EXERCISE:
All entries must be returned precisely as they appear.

DATA EXTRACT:
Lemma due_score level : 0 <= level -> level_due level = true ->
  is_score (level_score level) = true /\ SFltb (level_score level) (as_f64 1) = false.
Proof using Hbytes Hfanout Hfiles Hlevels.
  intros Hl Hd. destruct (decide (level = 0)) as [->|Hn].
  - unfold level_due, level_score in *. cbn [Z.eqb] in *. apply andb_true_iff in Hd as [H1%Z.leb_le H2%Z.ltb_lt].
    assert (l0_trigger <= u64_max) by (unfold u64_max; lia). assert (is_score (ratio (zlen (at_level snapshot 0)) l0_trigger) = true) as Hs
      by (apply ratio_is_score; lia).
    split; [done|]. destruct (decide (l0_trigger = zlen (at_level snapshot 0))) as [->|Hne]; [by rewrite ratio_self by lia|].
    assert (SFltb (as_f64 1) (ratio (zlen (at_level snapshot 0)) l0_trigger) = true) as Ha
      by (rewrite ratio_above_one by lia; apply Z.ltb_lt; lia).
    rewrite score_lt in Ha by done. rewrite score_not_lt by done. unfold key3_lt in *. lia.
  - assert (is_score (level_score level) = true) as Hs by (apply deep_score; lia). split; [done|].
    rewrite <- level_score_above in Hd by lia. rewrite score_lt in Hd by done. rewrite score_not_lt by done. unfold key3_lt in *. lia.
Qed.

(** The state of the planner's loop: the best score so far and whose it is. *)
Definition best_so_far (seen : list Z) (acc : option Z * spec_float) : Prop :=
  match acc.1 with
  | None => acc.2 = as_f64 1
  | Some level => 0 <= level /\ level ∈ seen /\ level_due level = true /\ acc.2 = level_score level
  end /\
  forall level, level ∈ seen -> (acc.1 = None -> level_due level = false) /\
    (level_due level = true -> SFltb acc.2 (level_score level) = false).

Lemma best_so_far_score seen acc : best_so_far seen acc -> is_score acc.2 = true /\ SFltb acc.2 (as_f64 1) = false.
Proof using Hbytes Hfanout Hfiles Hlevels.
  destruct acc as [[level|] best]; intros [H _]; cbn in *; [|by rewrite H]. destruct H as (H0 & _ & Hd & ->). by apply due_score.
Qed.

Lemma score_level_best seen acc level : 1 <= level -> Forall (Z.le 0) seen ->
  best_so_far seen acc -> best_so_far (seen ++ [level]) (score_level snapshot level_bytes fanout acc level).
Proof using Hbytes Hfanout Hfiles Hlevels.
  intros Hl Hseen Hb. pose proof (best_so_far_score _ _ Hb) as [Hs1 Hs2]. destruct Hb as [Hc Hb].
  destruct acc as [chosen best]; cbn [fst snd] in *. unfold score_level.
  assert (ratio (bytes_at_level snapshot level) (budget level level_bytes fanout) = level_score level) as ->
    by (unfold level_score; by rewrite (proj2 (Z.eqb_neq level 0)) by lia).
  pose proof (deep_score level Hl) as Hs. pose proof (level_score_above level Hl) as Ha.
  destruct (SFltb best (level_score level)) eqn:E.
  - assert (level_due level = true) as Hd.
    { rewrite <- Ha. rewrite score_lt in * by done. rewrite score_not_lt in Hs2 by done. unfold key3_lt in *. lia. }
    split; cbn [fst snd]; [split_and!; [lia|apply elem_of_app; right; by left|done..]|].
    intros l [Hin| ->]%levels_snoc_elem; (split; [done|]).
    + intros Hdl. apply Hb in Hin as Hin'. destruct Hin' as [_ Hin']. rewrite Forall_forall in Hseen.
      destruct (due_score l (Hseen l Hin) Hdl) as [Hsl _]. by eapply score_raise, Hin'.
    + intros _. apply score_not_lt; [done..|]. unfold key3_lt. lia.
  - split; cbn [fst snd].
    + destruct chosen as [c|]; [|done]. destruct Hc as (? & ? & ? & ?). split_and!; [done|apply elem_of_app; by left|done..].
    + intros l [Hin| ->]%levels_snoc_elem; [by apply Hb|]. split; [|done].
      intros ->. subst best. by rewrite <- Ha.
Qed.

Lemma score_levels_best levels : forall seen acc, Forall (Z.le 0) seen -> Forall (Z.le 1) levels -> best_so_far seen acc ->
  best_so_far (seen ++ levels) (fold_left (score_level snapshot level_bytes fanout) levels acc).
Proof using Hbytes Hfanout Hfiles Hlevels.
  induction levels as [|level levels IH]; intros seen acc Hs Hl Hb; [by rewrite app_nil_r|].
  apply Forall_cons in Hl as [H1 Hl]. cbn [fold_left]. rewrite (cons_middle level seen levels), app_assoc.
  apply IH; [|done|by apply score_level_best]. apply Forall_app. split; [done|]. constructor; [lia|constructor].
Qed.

SOLUTION TO THIS EXERCISE:
Lemma due_score level : 0 <= level -> level_due level = true ->
  is_score (level_score level) = true /\ SFltb (level_score level) (as_f64 1) = false.
Proof using Hbytes Hfanout Hfiles Hlevels.
  intros Hl Hd. destruct (decide (level = 0)) as [->|Hn].
  - unfold level_due, level_score in *. cbn [Z.eqb] in *. apply andb_true_iff in Hd as [H1%Z.leb_le H2%Z.ltb_lt].
    assert (l0_trigger <= u64_max) by (unfold u64_max; lia). assert (is_score (ratio (zlen (at_level snapshot 0)) l0_trigger) = true) as Hs
      by (apply ratio_is_score; lia).
    split; [done|]. destruct (decide (l0_trigger = zlen (at_level snapshot 0))) as [->|Hne]; [by rewrite ratio_self by lia|].
    assert (SFltb (as_f64 1) (ratio (zlen (at_level snapshot 0)) l0_trigger) = true) as Ha
      by (rewrite ratio_above_one by lia; apply Z.ltb_lt; lia).
    rewrite score_lt in Ha by done. rewrite score_not_lt by done. unfold key3_lt in *. lia.
  - assert (is_score (level_score level) = true) as Hs by (apply deep_score; lia). split; [done|].
    rewrite <- level_score_above in Hd by lia. rewrite score_lt in Hd by done. rewrite score_not_lt by done. unfold key3_lt in *. lia.
Qed.

(** The state of the planner's loop: the best score so far and whose it is. *)
Definition best_so_far (seen : list Z) (acc : option Z * spec_float) : Prop :=
  match acc.1 with
  | None => acc.2 = as_f64 1
  | Some level => 0 <= level /\ level ∈ seen /\ level_due level = true /\ acc.2 = level_score level
  end /\
  forall level, level ∈ seen -> (acc.1 = None -> level_due level = false) /\
    (level_due level = true -> SFltb acc.2 (level_score level) = false).

Lemma best_so_far_score seen acc : best_so_far seen acc -> is_score acc.2 = true /\ SFltb acc.2 (as_f64 1) = false.
Proof using Hbytes Hfanout Hfiles Hlevels.
  destruct acc as [[level|] best]; intros [H _]; cbn in *; [|by rewrite H]. destruct H as (H0 & _ & Hd & ->). by apply due_score.
Qed.

Lemma score_level_best seen acc level : 1 <= level -> Forall (Z.le 0) seen ->
  best_so_far seen acc -> best_so_far (seen ++ [level]) (score_level snapshot level_bytes fanout acc level).
Proof using Hbytes Hfanout Hfiles Hlevels.
  intros Hl Hseen Hb. pose proof (best_so_far_score _ _ Hb) as [Hs1 Hs2]. destruct Hb as [Hc Hb].
  destruct acc as [chosen best]; cbn [fst snd] in *. unfold score_level.
  assert (ratio (bytes_at_level snapshot level) (budget level level_bytes fanout) = level_score level) as ->
    by (unfold level_score; by rewrite (proj2 (Z.eqb_neq level 0)) by lia).
  pose proof (deep_score level Hl) as Hs. pose proof (level_score_above level Hl) as Ha.
  destruct (SFltb best (level_score level)) eqn:E.
  - assert (level_due level = true) as Hd.
    { rewrite <- Ha. rewrite score_lt in * by done. rewrite score_not_lt in Hs2 by done. unfold key3_lt in *. lia. }
    split; cbn [fst snd]; [split_and!; [lia|apply elem_of_app; right; by left|done..]|].
    intros l [Hin| ->]%levels_snoc_elem; (split; [done|]).
    + intros Hdl. apply Hb in Hin as Hin'. destruct Hin' as [_ Hin']. rewrite Forall_forall in Hseen.
      destruct (due_score l (Hseen l Hin) Hdl) as [Hsl _]. by eapply score_raise, Hin'.
    + intros _. apply score_not_lt; [done..|]. unfold key3_lt. lia.
  - split; cbn [fst snd].
    + destruct chosen as [c|]; [|done]. destruct Hc as (? & ? & ? & ?). split_and!; [done|apply elem_of_app; by left|done..].
    + intros l [Hin| ->]%levels_snoc_elem; [by apply Hb|]. split; [|done].
      intros ->. subst best. by rewrite <- Ha.
Qed.

Lemma score_levels_best levels : forall seen acc, Forall (Z.le 0) seen -> Forall (Z.le 1) levels -> best_so_far seen acc ->
  best_so_far (seen ++ levels) (fold_left (score_level snapshot level_bytes fanout) levels acc).
Proof using Hbytes Hfanout Hfiles Hlevels.
  induction levels as [|level levels IH]; intros seen acc Hs Hl Hb; [by rewrite app_nil_r|].
  apply Forall_cons in Hl as [H1 Hl]. cbn [fold_left]. rewrite (cons_middle level seen levels), app_assoc.
  apply IH; [|done|by apply score_level_best]. apply Forall_app. split; [done|]. constructor; [lia|constructor].
Qed.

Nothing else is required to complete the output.